LISTED ENTRIES:
#[export] Instance CellSealer_ok keys : @SealerOk _ (CellSealer keys).
Proof.
  split; cbn [sealer_remote_id seal open_ CellSealer].
  - intros k id. unfold blen, cell_remote_id. destruct k; cbn; unfold remote_id, keyed, keyed_xof; by rewrite keyed_blake3_len.
  - intros k id b rid sealed Hs. unfold cell_seal in Hs. res_inv.
    match goal with H : bool_decide _ = true |- _ => apply bool_decide_eq_true in H as Hid end.
    split_and!; [done | done | |].
    + match goal with H : seal_with _ _ _ _ _ _ = Ok _ |- _ => unfold seal_with in H end. res_inv. by apply starts_with_spec; eexists.
    + unfold cell_open. rewrite bool_decide_true by done. cbn [ensure mbind Res_bind].
      erewrite open_seal_with; [| apply nonce_len | exact Hid | eassumption]. cbn. by rewrite bool_decide_true.
  - intros k id rid sealed b Ho. unfold cell_open in Ho. res_inv. destruct x0 as [opened b']. res_inv.
    repeat match goal with H : bool_decide _ = true |- _ => apply bool_decide_eq_true in H end. subst.
    split; [done |]. by eapply open_with_sound.
Qed.
(** C27 What a sealer sealed under an object's names opens to the same bytes, and
    nothing opens under those names but bytes that hash to the id asked for;
    bytes that do not hash to the id are not sealed. *)
Theorem cell_sealer_spec keys k id b :
  (∀ rid sealed, cell_seal keys k id b = Ok (rid, sealed) → cell_open keys k id rid sealed = Ok b) ∧
  (∀ rid sealed b', cell_open keys k id rid sealed = Ok b' → rid = cell_remote_id keys k id ∧ object_id k b' = id) ∧
  (object_id k b ≠ id → ∃ e, cell_seal keys k id b = Err e).
Proof.
  pose proof (CellSealer_ok keys) as Hok. split_and!.
  - intros rid sealed Hs. by apply (@seal_open _ (CellSealer keys) Hok k id b) in Hs as (_ & _ & _ & ?).
  - intros rid sealed b' Ho. by apply (@open_sound _ (CellSealer keys) Hok) in Ho.
  - intros Hne. unfold cell_seal. rewrite bool_decide_false by done. by eexists.
Qed.
Lemma reach_loop_complete fuel m l count :
  run m l → (length l < fuel)%nat →
  reach_loop fuel s (λ _ _ _ a, Ok a) m count () = Some (Ok (count + Z.of_nat (length l), ())).
Proof.
  intros Hr. revert fuel count. induction Hr as [m Hn|m id k b m' l Hn Hb He Hr IH]; intros [|fuel] count Hf;
    cbn [length] in *; try lia; cbn [reach_loop]; rewrite Hn.
  - do 3 f_equal. lia.
  - rewrite Hb. cbn [mbind Res_bind]. rewrite He. cbn [mbind Res_bind]. rewrite IH by lia. do 3 f_equal. lia.
Qed.
End Run.

Lemma run_extends {St} `{OS : ObjectStore St} {St'} `{OS' : ObjectStore St'} (s : St) (s' : St') m l :
  run s m l → (∀ id k b, (id, k, b) ∈ l → read_object k id s' = Ok b) → run s' m l.
Proof.
  induction 1 as [m Hn|m id k b m' l Hn Hb He Hr IH]; intros Hall; [by constructor |].
  eapply run_step; [done | apply Hall; by left | done |]. apply IH. intros. apply Hall. by right.
Qed.

Lemma next_mark_spec m id k :
  next_mark m = Ok (Some (id, k)) → m !! id = Some (k, false) ∧ blen id = 32.
Proof.
  unfold next_mark. destruct (btree_iter (unprocessed m)) as [|[id' [k' pr]] l] eqn:E; [done |].
  destruct (Z.eqb_spec (blen id') 32) as [Hl|]; [| done]. cbn. intros [= -> ->]. split; [| done].
  assert ((id, (k, pr)) ∈ btree_iter (unprocessed m)) as Hin by (rewrite E; by left).
  by apply elem_of_btree_iter, map_lookup_filter_Some in Hin as [? ->].
Qed.
Lemma next_mark_done m : next_mark m = Ok None → unprocessed m = ∅.
Proof.
  unfold next_mark. destruct (btree_iter (unprocessed m)) as [|[id' [k' pr]] l] eqn:E.
  - intros _. apply map_empty. intros i. destruct (unprocessed m !! i) as [v|] eqn:Ei; [| done].
    apply elem_of_btree_iter in Ei. rewrite E in Ei. by apply not_elem_of_nil in Ei.
  - by destruct (blen id' =? 32).
Qed.

(** Rows of the table stay, and a traversal never meets a processed one. *)
Lemma enqueue_keeps m id k m' i r : enqueue m id k = Ok m' → m !! i = Some r → m' !! i = Some r.
Proof.
  unfold enqueue. intros He Hi. destruct (ensure _ _); [| done]. injection He as <-.
  destruct (m !! id) as [v|] eqn:E; [done |]. rewrite lookup_insert_ne; [done |]. intros ->. congruence.
Qed.
Lemma enqueue_edges_keeps m k b m' i r : enqueue_edges m k b = Ok m' → m !! i = Some r → m' !! i = Some r.
Proof.
  unfold enqueue_edges. destruct (object_edges k b) as [es|]; [| done]. cbn [mbind Res_bind].
  revert m. induction es as [|[id k'] es IH]; intros m; cbn [enqueue_all]; [by intros [= ->] |].
  destruct (enqueue m id k') as [m1|] eqn:E; [| done]. cbn [mbind Res_bind]. intros Hes Hi.
  eapply IH; [exact Hes | by eapply enqueue_keeps].
Qed.
Lemma run_ids {St} `{OS : ObjectStore St} (s : St) m l id k b :
  run s m l → (id, k, b) ∈ l → ∀ k', m !! id ≠ Some (k', true).
Proof.
  induction 1 as [m Hn|m id0 k0 b0 m' l Hn Hb He Hr IH]; [by intros ?%not_elem_of_nil |].
  intros [[= -> -> ->]|Hin]%elem_of_cons k' Hm.
  - apply next_mark_spec in Hn as [Hn _]. congruence.
  - apply (IH Hin k'). pose proof (enqueue_edges_keeps _ _ _ _ _ _ He Hm) as Hm'. unfold processed.
    destruct (m' !! id0) as [[k1 pr]|] eqn:E; [| done].
    destruct (decide (id = id0)) as [->|]; [rewrite lookup_insert, decide_True by done; congruence | by rewrite lookup_insert_ne].
Qed.

Lemma run_in_store {St1} `{OS1 : ObjectStore St1} (s1 : St1) m l id k b :
  run s1 m l → (id, k, b) ∈ l → read_object k id s1 = Ok b.
Proof.
  induction 1 as [m Hn|m id' k' b' m' l Hn Hb He Hr IH]; [by intros ?%not_elem_of_nil |].
  by intros [[= -> -> ->]|Hin]%elem_of_cons; [| apply IH].
Qed.

(** ** Reading back what was written *)

Lemma read_n_app n a b : blen a = n → read_n n (a ++ b) = Ok (a, b).
Proof.
  intros <-. unfold read_n. rewrite (proj2 (Z.leb_le _ _)) by blia. unfold blen. rewrite Nat2Z.id.
  by rewrite take_app_length, drop_app_length.
Qed.

Section Lockstep.
Context `{B3 : Blake3, !Blake3Ok}.

Lemma read_record_spec m id k b rest :
  m !! id = Some (k, false) → blen id = 32 → blen b ≤ MAX_BUNDLE_OBJECT → object_id k b = id →
  read_record m ([kind_to_u8 k] ++ to_le 8 (blen b) ++ id ++ blake3 b ++ b ++ rest) = Ok (id, k, b, rest).
Proof.
  intros Hm Hid Hb Ho. pose proof (blen_nonneg b). unfold read_record.
  rewrite (read_n_app 1) by done. cbn [mbind Res_bind]. rewrite (read_n_app 8) by apply blen_to_le. cbn [mbind Res_bind].
  rewrite (read_n_app 32) by done. cbn [mbind Res_bind]. rewrite (read_n_app 32) by apply blake3_len. cbn [mbind Res_bind].
  cbn [lookup list_lookup]. cbn [mbind option_bind]. rewrite kind_from_to. cbn [with_context mbind Res_bind].
  rewrite Hm. cbn [with_context mbind Res_bind negb ensure]. rewrite bool_decide_true by done. cbn [ensure mbind Res_bind].
  rewrite from_to_le by (unfold MAX_BUNDLE_OBJECT in Hb; lia). rewrite (proj2 (Z.leb_le _ _)) by done. cbn [ensure mbind Res_bind].
  rewrite (read_n_app (blen b)) by done. cbn [mbind Res_bind]. by rewrite !bool_decide_true.
Qed.

Context {St : Type} {OS : ObjectStore St} {CS : ContentStoreOk St}.

(** No object of the run has its address taken by another object of the store. *)
Definition agrees (s : St) (l : list Step) : Prop :=
  ∀ id k b k' b', (id, k, b) ∈ l → read_object k' id s = Ok b' → k' = k ∧ b' = b.

(** A put of a step's object keeps the agreement with the other steps. *)
Lemma agrees_put s l k b r s' :
  agrees s l → (∀ k' b', (object_id k b, k', b') ∈ l → k' = k ∧ b' = b) → put_object k b s = (r, s') → agrees s' l.
Proof.
  intros Ha Hl Hput id k1 b1 k2 b2 Hin Hr.
  destruct (put_adds _ _ _ _ _ _ _ _ Hput Hr) as [Hr'|(-> & -> & ->)].
  - by eapply Ha.
  - by destruct (Hl _ _ Hin) as [-> ->].
Qed.

(** The import loop over the records of a run, from the same marks. *)
Lemma import_replays {St1} `{OS1 : ObjectStore St1} (s1 : St1) m l count fuel (s : St) :
  run s1 m l →
  (∀ id k b, (id, k, b) ∈ l → object_id k b = id ∧ blen b ≤ MAX_BUNDLE_OBJECT) → agrees s l →
  (length l < fuel)%nat → 0 ≤ count → count + Z.of_nat (length l) < 2 ^ 64 →
  ∃ s', import_loop fuel m count
          (concat (map (λ '(id, k, b), record id k b) l) ++ END_MAGIC ++ to_le 8 (count + Z.of_nat (length l))) s = (Ok (), s') ∧
    extends s s' ∧ ∀ id k b, (id, k, b) ∈ l → read_object k id s' = Ok b.
Proof.
  intros Hr. revert fuel count s. induction Hr as [m Hn|m id k b m' l Hn Hb He Hr IH]; intros fuel count s Hall Ha Hf Hc Hmax;
    (destruct fuel as [|fuel]; [cbn in Hf; lia |]); cbn [import_loop map concat length] in *.
  - exists s. split_and!; [| by intros ???| by intros ??? ?%not_elem_of_nil].
    cbn [app]. rewrite (read_n_app 4) by done. mpure. rewrite decide_True by done. unfold lift. f_equal.
    unfold read_trailer. rewrite <- (app_nil_r (to_le _ _)), (read_n_app 8) by apply blen_to_le. cbn [mbind Res_bind].
    rewrite from_to_le by (change (Z.of_nat 8 * 8) with 64; lia). rewrite Z.add_0_r, Z.eqb_refl. cbn [ensure mbind Res_bind].
    by rewrite (next_mark_done _ Hn).
  - destruct (next_mark_spec _ _ _ Hn) as [Hm Hid]. destruct (Hall id k b ltac:(by left)) as [Ho Hlen].
    unfold record. rewrite <- !app_assoc. rewrite (read_n_app 4) by done. mpure.
    rewrite decide_False by done. rewrite mensure_bind by by apply bool_decide_true.
    rewrite read_record_spec by done. mpure.
    destruct (put_stores k b s Hlen) as (s1' & Hput & Hread1). rewrite Ho in Hput, Hread1.
    assert (read_object k id s1' = Ok b) as Hr1.
    { destruct Hread1 as [?|(k' & b' & Hr' & Hne)]; [done |]. by destruct (Ha id k b k' b' ltac:(by left) Hr') as [-> ->]. }
    mrun Hput. rewrite mensure_bind by by apply bool_decide_true.
    rewrite He. mpure. destruct (IH fuel (count + 1) s1') as (s' & Hrun & Hext & Hread); [| | lia | lia | lia |].
    { intros. apply Hall. by right. }
    { eapply (agrees_put s _ k b); [| | exact Hput].
      - intros id' k' b' k2 b2 Hin. apply Ha. by right.
      - intros k' b' Hin. rewrite Ho in Hin. pose proof (run_ids _ _ _ _ _ _ Hr Hin) as Hni.
        exfalso. apply (Hni k). unfold processed. rewrite (enqueue_edges_keeps _ _ _ _ _ _ He Hm).
        by rewrite lookup_insert, decide_True. }
    exists s'. split_and!.
    + rewrite <- Hrun. do 4 f_equal. lia.
    + intros k' id' b' Hr'. apply Hext. by eapply put_keeps.
    + intros id' k' b' [[= -> -> ->]|Hin]%elem_of_cons; [by apply Hext | by apply Hread].
Qed.

Lemma export_output l out count :
  visit_all (λ id k b '(output, count), Ok (output ++ record id k b, count + 1)) l (out, count) =
  Ok (out ++ concat (map (λ '(id, k, b), record id k b) l), count + Z.of_nat (length l)).
Proof.
  revert out count. induction l as [|[[id k] b] l IH]; intros out count.
  - cbn. rewrite app_nil_r. do 2 f_equal. lia.
  - rewrite (visit_all_cons _ _ _ _ _ _ (out ++ record id k b, count + 1)) by done. rewrite IH.
    cbn [map concat length]. rewrite <- app_assoc. do 2 f_equal. lia.
Qed.

(** C28 A bundle exported from one store imports into any other: the import
    answers the snapshot, keeps what the store had, and afterwards the traversal
    of the snapshot there sees exactly the objects, in the order and with the
    bytes, that the traversal of the exporting store saw, unless an address of the
    exporting store is taken by a different object (a hash collision). *)
Theorem bundle_roundtrip {St1} {OS1 : ObjectStore St1} {CS1 : ContentStoreOk St1}
    fuel (s1 : St1) (s : St) snapshot output count :
  export fuel s1 snapshot = Some (Ok (output, count)) →
  (∀ k id b, read_object k id s1 = Ok b → blen b ≤ MAX_BUNDLE_OBJECT) → blen snapshot = 32 → count < 2 ^ 64 →
  (∀ k k' id b b', read_object k id s1 = Ok b → read_object k' id s = Ok b' → k' = k ∧ b' = b) →
  ∃ s' l marks, import (S (length l)) output s = Some (Ok snapshot, s') ∧ extends s s' ∧
    count = Z.of_nat (length l) ∧ enqueue ∅ snapshot SnapshotKind = Ok marks ∧
    run s1 marks l ∧ run s' marks l.
Proof.
  intros He Hsmall Hsnap Hcount Hagree. unfold export, for_each_reachable in He.
  destruct (enqueue ∅ snapshot SnapshotKind) as [marks|] eqn:Em; [| done].
  destruct (reach_loop _ _ _ _ _ _) as [[[n [out c]]|]|] eqn:Er; [| done..].
  assert (output = out ++ END_MAGIC ++ to_le 8 c ∧ count = c) as [-> ->] by (split; congruence). clear He.
  apply reach_loop_sound in Er as (l & Hr & -> & Hv). rewrite export_output in Hv.
  assert (out = (BUNDLE_MAGIC ++ snapshot) ++ concat (map (λ '(id, k, b), record id k b) l) ∧ c = 0 + Z.of_nat (length l))
    as [-> ->] by (split; congruence). clear Hv.
  assert (∀ id k b, (id, k, b) ∈ l → object_id k b = id ∧ blen b ≤ MAX_BUNDLE_OBJECT) as Hall.
  { intros id k b Hin. pose proof (run_in_store _ _ _ _ _ _ Hr Hin) as Hread. split; [by eapply read_addressed | by eapply Hsmall]. }
  set (body := concat (map (λ '(id, k, b), record id k b) l)) in *.
  assert (length l ≤ length (body ++ END_MAGIC ++ to_le 8 (0 + Z.of_nat (length l))))%nat as Hlen.
  { rewrite length_app. enough (length l ≤ length body)%nat by lia. subst body. clear.
    induction l as [|[[id k] b] l IH]; [done |]. cbn [map concat length]. rewrite length_app.
    assert (4 ≤ length (record id k b))%nat by (unfold record; rewrite length_app; apply Nat.le_add_r). lia. }
  destruct (import_replays s1 marks l 0 (S (length (body ++ END_MAGIC ++ to_le 8 (0 + Z.of_nat (length l))))) s Hr Hall
      ltac:(intros id k b k' b' Hin; apply Hagree; by eapply run_in_store) ltac:(lia) ltac:(lia) ltac:(lia))
    as (s' & Hrun & Hext & Hread).
  assert (run s' marks l) as Hr' by (by eapply run_extends).
  exists s', l, marks. split_and!; try done. unfold import. rewrite <- !app_assoc.
  rewrite (read_n_app (blen BUNDLE_MAGIC)) by done. mpure. rewrite mensure_bind by by apply bool_decide_true.
  rewrite (read_n_app 32) by done. mpure. rewrite Em. mpure. fold body. mrun Hrun. unfold mret, M_ret. cbv beta iota.
  unfold for_each_reachable. rewrite Em. by rewrite (reach_loop_complete _ _ _ _ _ Hr') by lia.
Qed.
(* ===== verification/ExchangeTheory.v ===== *)
(** * ExchangeTheory: surveys see the closure, imports complete it

    The walk keeps one invariant ([walk_inv]) across explorations, stores and
    passes: every id met is queued, done or missing, once, and the children of
    everything done have been met. *)

From S2P Require Import Prelude Model Concrete Tree Bundle Objects Ledger Frame Crypto BundleTheory Exchange.
#[local] Open Scope Z_scope.

Definition ids (l : list Object) : list ObjectId := map snd l.

Lemma elem_of_ids k id l : (k, id) ∈ l → id ∈ ids l.
Proof. intros H. by apply (list_elem_of_fmap_2 snd) in H. Qed.
Lemma ids_elem_of id l : id ∈ ids l → ∃ k, (k, id) ∈ l.
Proof. intros ([k i] & -> & H)%list_elem_of_fmap. eauto. Qed.
Lemma ids_app l k : ids (l ++ k) = ids l ++ ids k.
Proof. apply map_app. Qed.

(** The index of a store: an id is there when some kind reads at it, and only
    one object sits at an id. *)
Class IndexOk (St : Type) `{ObjectStore St, ObjectIndex St} := {
  contains_read : ∀ id s, contains_object id s = true ↔ ∃ k b, read_object k id s = Ok b;
  read_one : ∀ k k' id s b b', read_object k id s = Ok b → read_object k' id s = Ok b' → k = k' ∧ b = b';
}.

Lemma contains_extends {St} `{IndexOk St} (s s' : St) id :
  extends s s' → contains_object id s = true → contains_object id s' = true.
Proof. intros He (k & b & Hb)%contains_read. apply contains_read. exists k, b. by apply He. Qed.

Section Walks.
Context {St : Type} {OS : ObjectStore St} {OI : ObjectIndex St}.
Context `{JS : Json Snapshot, JT : Json Tree, JB : Json Blob}.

TASK REQUIREMENTS: Search the data above for the word "Hagree" and show every line that has it.

RESPONSE FOR THIS EXERCISE:
  intros He Hsmall Hsnap Hcount Hagree. unfold export, for_each_reachable in He.
      ltac:(intros id k b k' b' Hin; apply Hagree; by eapply run_in_store) ltac:(lia) ltac:(lia) ltac:(lia))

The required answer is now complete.